ACTIVITY:
Look through the records below for the line with "or stake is" and the line with "else ∃ reward, block_reward", then return those lines and all lines between, exactly.

ENTRIES SUPPLIED:

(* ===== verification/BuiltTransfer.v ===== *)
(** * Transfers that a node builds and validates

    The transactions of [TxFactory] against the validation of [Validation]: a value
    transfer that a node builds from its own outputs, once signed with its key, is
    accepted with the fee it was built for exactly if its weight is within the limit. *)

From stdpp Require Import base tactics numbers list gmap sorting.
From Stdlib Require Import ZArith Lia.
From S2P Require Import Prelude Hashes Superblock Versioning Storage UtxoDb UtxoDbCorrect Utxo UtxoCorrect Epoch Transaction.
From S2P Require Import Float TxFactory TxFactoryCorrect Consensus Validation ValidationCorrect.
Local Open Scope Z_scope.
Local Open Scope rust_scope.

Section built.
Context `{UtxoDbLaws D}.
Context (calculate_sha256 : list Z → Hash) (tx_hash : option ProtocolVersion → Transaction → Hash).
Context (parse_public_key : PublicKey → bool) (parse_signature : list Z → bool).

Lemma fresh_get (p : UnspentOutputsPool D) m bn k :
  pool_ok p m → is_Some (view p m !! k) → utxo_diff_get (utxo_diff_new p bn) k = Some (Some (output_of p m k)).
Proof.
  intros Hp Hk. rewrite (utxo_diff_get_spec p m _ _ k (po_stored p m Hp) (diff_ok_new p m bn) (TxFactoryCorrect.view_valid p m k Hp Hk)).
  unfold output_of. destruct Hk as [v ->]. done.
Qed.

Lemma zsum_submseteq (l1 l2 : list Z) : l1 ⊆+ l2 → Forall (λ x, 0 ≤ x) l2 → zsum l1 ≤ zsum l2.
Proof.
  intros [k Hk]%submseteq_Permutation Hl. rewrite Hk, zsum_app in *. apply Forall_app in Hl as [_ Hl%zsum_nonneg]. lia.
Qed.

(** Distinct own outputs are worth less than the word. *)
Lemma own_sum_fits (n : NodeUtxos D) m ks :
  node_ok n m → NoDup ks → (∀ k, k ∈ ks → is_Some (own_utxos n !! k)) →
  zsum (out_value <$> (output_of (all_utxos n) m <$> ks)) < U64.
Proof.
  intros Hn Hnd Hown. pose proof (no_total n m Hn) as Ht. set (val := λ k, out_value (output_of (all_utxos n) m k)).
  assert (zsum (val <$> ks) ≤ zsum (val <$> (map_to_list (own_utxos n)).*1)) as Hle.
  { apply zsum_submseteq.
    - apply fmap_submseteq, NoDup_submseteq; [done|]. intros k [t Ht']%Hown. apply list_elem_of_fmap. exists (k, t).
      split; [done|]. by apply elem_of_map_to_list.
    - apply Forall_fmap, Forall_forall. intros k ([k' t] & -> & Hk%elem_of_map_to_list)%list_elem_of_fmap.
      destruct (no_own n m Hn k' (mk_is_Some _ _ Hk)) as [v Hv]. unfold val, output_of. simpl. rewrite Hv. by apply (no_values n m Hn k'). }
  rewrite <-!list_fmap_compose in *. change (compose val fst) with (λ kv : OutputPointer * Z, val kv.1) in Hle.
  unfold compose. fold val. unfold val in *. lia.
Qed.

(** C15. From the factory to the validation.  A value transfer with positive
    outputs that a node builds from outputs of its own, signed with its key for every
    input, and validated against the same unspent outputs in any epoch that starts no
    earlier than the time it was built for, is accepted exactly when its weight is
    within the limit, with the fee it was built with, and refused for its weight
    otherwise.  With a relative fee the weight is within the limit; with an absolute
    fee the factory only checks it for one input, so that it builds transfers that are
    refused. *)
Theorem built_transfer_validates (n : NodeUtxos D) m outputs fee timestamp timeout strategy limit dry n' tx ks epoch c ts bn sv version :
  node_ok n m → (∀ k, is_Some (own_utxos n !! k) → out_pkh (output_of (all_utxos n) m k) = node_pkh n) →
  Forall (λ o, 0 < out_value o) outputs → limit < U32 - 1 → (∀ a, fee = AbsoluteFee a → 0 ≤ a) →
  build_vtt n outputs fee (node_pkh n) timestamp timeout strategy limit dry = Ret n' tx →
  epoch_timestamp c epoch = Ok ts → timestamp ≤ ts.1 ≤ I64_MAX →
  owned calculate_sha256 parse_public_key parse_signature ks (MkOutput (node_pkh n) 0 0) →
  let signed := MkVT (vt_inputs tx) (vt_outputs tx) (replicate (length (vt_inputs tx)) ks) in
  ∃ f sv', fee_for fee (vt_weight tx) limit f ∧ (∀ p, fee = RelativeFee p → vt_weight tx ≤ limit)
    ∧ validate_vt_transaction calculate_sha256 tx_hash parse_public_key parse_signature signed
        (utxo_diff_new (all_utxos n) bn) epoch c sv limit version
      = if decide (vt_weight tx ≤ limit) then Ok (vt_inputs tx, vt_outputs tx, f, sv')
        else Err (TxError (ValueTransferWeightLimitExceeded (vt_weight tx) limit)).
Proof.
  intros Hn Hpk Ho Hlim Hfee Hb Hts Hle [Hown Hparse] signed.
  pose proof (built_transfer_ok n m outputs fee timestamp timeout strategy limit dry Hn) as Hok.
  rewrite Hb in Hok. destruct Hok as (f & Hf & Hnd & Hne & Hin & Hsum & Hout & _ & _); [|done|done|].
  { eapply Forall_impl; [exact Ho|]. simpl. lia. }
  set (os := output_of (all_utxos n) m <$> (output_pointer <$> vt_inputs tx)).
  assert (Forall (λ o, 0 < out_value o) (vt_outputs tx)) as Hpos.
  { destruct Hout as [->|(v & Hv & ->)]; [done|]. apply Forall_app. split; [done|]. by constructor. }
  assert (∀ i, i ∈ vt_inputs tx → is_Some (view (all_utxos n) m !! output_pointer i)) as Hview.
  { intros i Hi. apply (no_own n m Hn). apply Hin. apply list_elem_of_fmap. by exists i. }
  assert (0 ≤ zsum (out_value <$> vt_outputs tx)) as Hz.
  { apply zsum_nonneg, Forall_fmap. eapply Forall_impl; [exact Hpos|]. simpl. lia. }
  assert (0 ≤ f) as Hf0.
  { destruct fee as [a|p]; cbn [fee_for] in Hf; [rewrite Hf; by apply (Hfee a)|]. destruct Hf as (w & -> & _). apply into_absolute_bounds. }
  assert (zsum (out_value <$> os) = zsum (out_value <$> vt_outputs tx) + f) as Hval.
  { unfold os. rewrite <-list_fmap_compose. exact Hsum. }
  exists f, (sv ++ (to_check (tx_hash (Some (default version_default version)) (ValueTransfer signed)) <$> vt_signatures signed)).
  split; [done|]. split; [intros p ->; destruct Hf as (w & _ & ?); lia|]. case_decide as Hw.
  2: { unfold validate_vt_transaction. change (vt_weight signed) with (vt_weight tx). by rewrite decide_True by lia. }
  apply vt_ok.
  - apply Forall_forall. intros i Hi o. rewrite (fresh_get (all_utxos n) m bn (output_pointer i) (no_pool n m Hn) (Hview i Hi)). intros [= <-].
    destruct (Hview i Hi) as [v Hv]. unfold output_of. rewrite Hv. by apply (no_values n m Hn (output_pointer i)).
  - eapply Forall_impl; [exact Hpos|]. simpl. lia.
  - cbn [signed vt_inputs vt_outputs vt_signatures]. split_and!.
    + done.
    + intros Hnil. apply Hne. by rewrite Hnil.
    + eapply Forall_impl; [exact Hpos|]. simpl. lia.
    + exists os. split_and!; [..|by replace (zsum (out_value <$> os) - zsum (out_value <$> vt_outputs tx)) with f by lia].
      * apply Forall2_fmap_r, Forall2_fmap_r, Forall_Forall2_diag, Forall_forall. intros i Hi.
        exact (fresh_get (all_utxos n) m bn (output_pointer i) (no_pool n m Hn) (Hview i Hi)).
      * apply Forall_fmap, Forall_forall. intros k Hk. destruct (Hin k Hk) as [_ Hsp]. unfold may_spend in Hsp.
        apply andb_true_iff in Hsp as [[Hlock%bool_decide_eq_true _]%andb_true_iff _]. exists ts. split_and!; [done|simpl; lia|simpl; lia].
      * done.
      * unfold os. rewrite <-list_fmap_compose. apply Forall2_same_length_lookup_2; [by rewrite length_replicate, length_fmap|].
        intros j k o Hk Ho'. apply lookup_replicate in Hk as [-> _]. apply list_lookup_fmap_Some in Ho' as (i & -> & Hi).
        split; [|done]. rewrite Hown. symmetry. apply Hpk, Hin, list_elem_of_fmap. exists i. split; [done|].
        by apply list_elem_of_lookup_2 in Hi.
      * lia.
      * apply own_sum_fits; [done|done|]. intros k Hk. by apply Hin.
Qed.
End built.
==
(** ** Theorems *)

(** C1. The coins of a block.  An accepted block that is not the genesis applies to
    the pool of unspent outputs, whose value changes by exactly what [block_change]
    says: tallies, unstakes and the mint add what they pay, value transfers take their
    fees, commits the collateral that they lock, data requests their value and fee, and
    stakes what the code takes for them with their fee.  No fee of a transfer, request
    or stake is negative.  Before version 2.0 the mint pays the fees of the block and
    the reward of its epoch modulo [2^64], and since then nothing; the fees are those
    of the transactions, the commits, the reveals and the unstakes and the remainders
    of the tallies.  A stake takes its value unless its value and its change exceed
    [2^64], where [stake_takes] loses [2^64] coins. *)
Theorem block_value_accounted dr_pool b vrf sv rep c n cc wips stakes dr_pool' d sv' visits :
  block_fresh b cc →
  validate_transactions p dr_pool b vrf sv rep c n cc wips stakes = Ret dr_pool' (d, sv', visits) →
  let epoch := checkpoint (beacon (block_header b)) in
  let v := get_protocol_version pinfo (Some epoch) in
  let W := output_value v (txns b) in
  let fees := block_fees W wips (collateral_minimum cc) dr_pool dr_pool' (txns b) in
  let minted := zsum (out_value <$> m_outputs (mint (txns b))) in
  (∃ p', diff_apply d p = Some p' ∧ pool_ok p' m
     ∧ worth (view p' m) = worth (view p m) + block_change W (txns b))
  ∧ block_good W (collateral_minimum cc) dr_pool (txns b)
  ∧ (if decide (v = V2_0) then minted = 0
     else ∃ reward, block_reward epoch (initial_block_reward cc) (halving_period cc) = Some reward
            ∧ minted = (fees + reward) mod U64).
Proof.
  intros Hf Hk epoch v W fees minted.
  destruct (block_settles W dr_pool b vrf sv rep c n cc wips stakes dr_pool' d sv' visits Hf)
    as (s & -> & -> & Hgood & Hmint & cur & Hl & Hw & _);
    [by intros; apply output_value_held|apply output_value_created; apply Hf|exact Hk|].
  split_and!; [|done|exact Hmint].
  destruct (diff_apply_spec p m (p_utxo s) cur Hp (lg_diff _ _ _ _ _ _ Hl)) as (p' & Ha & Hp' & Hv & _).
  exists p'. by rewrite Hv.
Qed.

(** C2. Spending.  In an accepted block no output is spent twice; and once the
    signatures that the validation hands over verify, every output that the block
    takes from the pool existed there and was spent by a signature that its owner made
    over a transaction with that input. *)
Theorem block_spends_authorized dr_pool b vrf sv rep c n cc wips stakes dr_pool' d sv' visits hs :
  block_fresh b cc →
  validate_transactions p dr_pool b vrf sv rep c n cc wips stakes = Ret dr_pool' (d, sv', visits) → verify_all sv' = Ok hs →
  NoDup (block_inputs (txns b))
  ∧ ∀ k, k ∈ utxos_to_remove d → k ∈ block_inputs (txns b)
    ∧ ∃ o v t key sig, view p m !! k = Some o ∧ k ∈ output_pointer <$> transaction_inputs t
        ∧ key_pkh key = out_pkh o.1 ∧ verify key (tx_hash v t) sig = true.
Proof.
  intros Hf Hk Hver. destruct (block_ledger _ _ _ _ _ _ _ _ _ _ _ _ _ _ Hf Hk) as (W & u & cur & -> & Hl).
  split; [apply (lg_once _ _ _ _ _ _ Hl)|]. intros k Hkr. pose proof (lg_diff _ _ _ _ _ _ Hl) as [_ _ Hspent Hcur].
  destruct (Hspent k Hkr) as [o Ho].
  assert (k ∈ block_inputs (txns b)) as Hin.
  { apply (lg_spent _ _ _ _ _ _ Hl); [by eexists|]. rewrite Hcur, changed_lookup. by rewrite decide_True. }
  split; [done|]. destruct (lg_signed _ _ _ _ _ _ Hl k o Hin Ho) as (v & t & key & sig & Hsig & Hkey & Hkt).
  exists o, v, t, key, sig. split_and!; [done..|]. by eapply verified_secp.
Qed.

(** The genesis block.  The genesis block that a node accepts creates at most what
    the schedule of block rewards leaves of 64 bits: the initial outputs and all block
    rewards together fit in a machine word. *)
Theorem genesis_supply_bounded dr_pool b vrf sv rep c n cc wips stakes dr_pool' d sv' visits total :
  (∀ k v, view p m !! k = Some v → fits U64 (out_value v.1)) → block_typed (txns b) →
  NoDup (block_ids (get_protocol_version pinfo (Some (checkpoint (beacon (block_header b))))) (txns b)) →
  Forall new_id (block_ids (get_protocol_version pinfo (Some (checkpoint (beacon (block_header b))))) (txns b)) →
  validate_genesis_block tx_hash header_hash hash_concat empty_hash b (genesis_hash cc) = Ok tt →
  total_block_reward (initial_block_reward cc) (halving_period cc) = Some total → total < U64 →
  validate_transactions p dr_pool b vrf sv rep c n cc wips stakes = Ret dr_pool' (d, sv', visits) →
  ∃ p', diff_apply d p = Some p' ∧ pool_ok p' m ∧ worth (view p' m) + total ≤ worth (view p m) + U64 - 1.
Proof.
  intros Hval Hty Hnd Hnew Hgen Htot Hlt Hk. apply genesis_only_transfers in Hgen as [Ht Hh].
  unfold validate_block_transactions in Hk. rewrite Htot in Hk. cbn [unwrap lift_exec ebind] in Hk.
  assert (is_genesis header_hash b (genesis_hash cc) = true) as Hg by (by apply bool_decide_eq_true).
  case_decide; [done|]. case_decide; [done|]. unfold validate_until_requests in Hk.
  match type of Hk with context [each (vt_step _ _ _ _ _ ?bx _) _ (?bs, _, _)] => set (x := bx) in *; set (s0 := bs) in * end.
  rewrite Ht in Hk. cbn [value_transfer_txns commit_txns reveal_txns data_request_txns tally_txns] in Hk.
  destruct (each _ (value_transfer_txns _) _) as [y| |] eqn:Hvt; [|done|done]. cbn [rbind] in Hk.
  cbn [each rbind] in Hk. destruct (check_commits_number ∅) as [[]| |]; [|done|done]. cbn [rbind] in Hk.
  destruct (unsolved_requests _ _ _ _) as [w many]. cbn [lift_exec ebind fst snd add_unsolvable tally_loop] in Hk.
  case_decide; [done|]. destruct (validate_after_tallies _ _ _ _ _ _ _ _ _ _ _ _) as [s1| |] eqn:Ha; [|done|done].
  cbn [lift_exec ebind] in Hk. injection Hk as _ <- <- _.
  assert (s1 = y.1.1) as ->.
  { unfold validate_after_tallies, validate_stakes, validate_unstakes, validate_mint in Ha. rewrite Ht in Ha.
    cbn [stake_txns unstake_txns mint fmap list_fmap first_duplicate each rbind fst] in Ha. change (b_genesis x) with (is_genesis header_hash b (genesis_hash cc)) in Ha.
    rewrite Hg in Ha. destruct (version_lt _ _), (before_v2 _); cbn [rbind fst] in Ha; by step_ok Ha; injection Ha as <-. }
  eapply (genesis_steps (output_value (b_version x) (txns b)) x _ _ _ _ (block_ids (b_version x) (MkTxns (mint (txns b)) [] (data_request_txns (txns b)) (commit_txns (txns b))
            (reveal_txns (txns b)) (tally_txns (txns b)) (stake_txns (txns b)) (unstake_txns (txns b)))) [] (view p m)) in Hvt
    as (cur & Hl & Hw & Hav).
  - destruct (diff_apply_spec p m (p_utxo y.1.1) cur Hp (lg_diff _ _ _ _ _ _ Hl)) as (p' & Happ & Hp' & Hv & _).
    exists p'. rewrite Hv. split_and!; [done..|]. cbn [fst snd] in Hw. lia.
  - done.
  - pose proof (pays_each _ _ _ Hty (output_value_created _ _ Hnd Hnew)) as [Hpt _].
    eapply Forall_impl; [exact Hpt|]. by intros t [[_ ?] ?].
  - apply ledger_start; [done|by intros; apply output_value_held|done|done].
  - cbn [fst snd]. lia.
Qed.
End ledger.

TASK SOLUTION:
    or stake is negative.  Before version 2.0 the mint pays the fees of the block and
    the reward of its epoch modulo [2^64], and since then nothing; the fees are those
    of the transactions, the commits, the reveals and the unstakes and the remainders
    of the tallies.  A stake takes its value unless its value and its change exceed
    [2^64], where [stake_takes] loses [2^64] coins. *)
Theorem block_value_accounted dr_pool b vrf sv rep c n cc wips stakes dr_pool' d sv' visits :
  block_fresh b cc →
  validate_transactions p dr_pool b vrf sv rep c n cc wips stakes = Ret dr_pool' (d, sv', visits) →
  let epoch := checkpoint (beacon (block_header b)) in
  let v := get_protocol_version pinfo (Some epoch) in
  let W := output_value v (txns b) in
  let fees := block_fees W wips (collateral_minimum cc) dr_pool dr_pool' (txns b) in
  let minted := zsum (out_value <$> m_outputs (mint (txns b))) in
  (∃ p', diff_apply d p = Some p' ∧ pool_ok p' m
     ∧ worth (view p' m) = worth (view p m) + block_change W (txns b))
  ∧ block_good W (collateral_minimum cc) dr_pool (txns b)
  ∧ (if decide (v = V2_0) then minted = 0
     else ∃ reward, block_reward epoch (initial_block_reward cc) (halving_period cc) = Some reward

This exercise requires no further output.